**Source material**
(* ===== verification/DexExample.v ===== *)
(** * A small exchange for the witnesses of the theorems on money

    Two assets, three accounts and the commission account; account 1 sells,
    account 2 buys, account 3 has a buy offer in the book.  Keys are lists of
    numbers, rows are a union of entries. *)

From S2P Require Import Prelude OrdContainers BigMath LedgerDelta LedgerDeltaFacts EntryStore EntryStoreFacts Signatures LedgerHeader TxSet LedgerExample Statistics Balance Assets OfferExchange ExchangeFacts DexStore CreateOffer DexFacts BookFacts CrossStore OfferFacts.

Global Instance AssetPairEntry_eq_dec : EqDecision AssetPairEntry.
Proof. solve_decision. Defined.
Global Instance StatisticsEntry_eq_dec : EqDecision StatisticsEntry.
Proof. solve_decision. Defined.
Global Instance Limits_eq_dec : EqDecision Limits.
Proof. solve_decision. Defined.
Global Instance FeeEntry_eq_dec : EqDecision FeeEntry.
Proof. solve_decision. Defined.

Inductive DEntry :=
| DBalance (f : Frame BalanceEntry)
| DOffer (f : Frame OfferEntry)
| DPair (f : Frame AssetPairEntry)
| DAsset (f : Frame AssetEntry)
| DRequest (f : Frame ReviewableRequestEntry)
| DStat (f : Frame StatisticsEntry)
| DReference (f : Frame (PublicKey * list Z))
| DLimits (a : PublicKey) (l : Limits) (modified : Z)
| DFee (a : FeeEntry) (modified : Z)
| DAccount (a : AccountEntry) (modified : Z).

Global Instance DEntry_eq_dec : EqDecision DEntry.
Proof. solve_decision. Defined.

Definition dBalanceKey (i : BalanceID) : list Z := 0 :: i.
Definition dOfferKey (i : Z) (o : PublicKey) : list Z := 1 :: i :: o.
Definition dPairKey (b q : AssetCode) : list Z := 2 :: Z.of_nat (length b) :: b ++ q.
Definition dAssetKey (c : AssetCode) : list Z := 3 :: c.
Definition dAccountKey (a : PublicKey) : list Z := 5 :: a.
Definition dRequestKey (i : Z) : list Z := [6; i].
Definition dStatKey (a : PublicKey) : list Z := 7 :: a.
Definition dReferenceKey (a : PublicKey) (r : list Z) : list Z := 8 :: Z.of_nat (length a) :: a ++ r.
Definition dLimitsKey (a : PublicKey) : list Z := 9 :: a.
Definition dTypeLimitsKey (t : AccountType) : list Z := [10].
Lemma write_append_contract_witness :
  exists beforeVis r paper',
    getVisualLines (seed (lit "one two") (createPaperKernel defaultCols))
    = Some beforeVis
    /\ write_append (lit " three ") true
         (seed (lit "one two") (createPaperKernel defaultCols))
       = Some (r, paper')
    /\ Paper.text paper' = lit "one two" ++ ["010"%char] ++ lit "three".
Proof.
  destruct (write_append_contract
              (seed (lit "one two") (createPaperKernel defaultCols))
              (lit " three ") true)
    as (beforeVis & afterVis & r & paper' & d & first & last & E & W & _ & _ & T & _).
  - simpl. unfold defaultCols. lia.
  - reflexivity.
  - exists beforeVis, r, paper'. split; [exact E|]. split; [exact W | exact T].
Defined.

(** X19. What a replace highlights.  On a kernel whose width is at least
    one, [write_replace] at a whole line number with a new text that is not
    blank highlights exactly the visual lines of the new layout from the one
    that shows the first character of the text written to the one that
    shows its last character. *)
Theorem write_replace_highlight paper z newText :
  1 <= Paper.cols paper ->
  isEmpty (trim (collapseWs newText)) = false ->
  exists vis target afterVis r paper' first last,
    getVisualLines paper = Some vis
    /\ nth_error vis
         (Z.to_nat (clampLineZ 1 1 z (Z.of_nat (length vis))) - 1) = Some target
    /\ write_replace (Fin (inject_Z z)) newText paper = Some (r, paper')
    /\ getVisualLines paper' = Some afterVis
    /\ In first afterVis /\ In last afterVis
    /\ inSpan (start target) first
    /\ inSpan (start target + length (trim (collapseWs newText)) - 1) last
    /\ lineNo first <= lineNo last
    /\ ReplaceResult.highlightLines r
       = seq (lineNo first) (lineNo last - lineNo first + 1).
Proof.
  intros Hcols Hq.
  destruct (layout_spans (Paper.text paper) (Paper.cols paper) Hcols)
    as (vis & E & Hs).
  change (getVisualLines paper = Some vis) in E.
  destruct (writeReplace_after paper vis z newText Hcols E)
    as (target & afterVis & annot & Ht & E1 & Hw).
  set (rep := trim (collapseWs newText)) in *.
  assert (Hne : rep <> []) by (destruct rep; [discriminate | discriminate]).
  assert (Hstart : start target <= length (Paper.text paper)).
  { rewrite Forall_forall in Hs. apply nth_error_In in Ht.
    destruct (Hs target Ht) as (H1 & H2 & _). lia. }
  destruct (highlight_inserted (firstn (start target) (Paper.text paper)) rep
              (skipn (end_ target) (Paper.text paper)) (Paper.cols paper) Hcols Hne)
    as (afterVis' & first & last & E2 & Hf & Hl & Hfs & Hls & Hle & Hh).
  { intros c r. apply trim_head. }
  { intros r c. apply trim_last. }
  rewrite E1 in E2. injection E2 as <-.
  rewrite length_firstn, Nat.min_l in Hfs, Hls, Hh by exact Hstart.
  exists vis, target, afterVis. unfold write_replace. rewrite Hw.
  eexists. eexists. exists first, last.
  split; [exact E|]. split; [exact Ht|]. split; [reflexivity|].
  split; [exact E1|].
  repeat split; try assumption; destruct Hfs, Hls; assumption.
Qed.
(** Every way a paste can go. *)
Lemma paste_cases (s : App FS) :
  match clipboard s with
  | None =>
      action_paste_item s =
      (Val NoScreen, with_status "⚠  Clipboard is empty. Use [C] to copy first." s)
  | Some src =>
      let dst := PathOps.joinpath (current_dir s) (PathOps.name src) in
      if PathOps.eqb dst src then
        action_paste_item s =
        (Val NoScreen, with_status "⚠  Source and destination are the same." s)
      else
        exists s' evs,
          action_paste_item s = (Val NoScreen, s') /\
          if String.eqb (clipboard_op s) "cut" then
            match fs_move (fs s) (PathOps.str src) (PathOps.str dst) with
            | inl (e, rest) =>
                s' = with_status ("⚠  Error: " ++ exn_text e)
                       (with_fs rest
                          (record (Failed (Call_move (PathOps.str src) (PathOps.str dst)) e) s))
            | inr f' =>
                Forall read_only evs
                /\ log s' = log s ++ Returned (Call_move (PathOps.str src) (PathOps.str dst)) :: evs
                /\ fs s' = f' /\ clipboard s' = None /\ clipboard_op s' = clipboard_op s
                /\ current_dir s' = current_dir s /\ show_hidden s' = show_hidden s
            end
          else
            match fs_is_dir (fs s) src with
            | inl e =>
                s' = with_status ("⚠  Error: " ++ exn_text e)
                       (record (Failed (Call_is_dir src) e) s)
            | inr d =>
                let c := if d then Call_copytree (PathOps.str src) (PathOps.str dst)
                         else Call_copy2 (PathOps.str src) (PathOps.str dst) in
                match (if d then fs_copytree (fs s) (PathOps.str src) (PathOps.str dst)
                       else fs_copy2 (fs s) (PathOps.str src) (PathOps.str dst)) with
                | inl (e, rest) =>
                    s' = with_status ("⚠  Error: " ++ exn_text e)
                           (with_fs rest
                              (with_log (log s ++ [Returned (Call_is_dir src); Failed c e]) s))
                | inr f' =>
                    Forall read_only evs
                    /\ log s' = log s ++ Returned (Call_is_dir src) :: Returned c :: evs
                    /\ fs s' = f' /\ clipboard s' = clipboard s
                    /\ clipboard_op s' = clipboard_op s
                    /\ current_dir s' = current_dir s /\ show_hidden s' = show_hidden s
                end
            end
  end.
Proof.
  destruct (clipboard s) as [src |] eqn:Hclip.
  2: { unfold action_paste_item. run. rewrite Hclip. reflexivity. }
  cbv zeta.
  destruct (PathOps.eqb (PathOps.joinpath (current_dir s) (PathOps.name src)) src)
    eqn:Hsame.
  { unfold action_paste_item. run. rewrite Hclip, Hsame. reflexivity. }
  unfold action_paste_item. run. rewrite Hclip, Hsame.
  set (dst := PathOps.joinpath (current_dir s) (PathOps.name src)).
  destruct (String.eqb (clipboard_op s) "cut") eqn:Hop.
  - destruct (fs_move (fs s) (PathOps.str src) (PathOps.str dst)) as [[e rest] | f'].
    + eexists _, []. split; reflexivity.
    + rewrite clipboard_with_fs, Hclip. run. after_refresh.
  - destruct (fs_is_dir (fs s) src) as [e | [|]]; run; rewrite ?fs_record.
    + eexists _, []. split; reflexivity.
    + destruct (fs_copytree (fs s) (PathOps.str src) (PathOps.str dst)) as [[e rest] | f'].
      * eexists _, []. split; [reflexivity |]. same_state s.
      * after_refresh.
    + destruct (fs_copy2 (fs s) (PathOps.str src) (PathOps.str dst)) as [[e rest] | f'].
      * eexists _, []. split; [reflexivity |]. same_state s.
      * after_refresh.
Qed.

**Exercise prompt**
Reproduce, exactly and without additions, the run of lines from the start of the listing above to the line bearing "From S2P Require", inclusive.

**The answer**
(* ===== verification/DexExample.v ===== *)
(** * A small exchange for the witnesses of the theorems on money

    Two assets, three accounts and the commission account; account 1 sells,
    account 2 buys, account 3 has a buy offer in the book.  Keys are lists of
    numbers, rows are a union of entries. *)

From S2P Require Import Prelude OrdContainers BigMath LedgerDelta LedgerDeltaFacts EntryStore EntryStoreFacts Signatures LedgerHeader TxSet LedgerExample Statistics Balance Assets OfferExchange ExchangeFacts DexStore CreateOffer DexFacts BookFacts CrossStore OfferFacts.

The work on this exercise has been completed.